Saved data entries |

(** ** The request *)

(** The four bytes of the timeout, in milliseconds. *)
Definition timeout_bytes (timeout : option Duration) : bytes :=
  match timeout with
  | Some d => write_be 4 (as_secs d * 1000 + subsec_nanos d / 1000000)
  | None => [0; 0; 0; 0]
  end.

Definition small_timeout (timeout : option Duration) : Prop :=
  match timeout with
  | Some d => 0 <= as_secs d /\ 0 <= subsec_nanos d < 1000000000 /\
      as_secs d * 1000 + subsec_nanos d / 1000000 < 2 ^ 31
  | None => True
  end.

(** A header whose timeout is not set yet, and with a timeout. *)
Definition untimed (hdr : bytes) : Prop :=
  len hdr = 22 /\ take 4 (drop 14 hdr) = [0; 0; 0; 0].

Definition timed (timeout : option Duration) (hdr : bytes) : bytes :=
  take 14 hdr ++ timeout_bytes timeout ++ drop 18 hdr.

Lemma header_untimed r w i g e f o : untimed (header r w i g e f o).
Proof.
  split; [apply len_header|].
  set (pre := [MSG_REMAINING_HEADER_SIZE; r; w; i; 0; 0] ++ write_be 4 g ++ write_be 4 e).
  replace (header r w i g e f o) with (pre ++ [0; 0; 0; 0] ++ write_be 2 f ++ write_be 2 o)
    by (unfold pre, header; rewrite <- !(assoc_L (++)); reflexivity).
  assert (len pre = 14) as Hpre by (unfold pre; rewrite !len_app, !len_write_be; reflexivity).
  rewrite drop_app_length' by (unfold len in Hpre; lia). reflexivity.
Qed.

Lemma policy_header_untimed p r w f o : untimed (policy_header p r w f o).
Proof.
  unfold policy_header. destruct (exists_flags p w 0). destruct (generation_flags p _).
  apply header_untimed.
Qed.

Lemma untimed_split hdr :
  untimed hdr -> len (take 14 hdr) = 14 /\ hdr = take 14 hdr ++ [0; 0; 0; 0] ++ drop 18 hdr.
Proof.
  intros [Hl Hz]. unfold len in *. split; [rewrite length_take; lia|].
  rewrite <- Hz. change (drop 18 hdr) with (drop (14 + 4) hdr). rewrite <- drop_drop, take_drop.
  symmetry. apply take_drop.
Qed.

TASK STATEMENT |
Give back, word for word, only the lines above from the line holding "(** A header" to the line holding "assert (len pre", both included.

YOUR SOLUTION |
(** A header whose timeout is not set yet, and with a timeout. *)
Definition untimed (hdr : bytes) : Prop :=
  len hdr = 22 /\ take 4 (drop 14 hdr) = [0; 0; 0; 0].

Definition timed (timeout : option Duration) (hdr : bytes) : bytes :=
  take 14 hdr ++ timeout_bytes timeout ++ drop 18 hdr.

Lemma header_untimed r w i g e f o : untimed (header r w i g e f o).
Proof.
  split; [apply len_header|].
  set (pre := [MSG_REMAINING_HEADER_SIZE; r; w; i; 0; 0] ++ write_be 4 g ++ write_be 4 e).
  replace (header r w i g e f o) with (pre ++ [0; 0; 0; 0] ++ write_be 2 f ++ write_be 2 o)
    by (unfold pre, header; rewrite <- !(assoc_L (++)); reflexivity).
  assert (len pre = 14) as Hpre by (unfold pre; rewrite !len_app, !len_write_be; reflexivity).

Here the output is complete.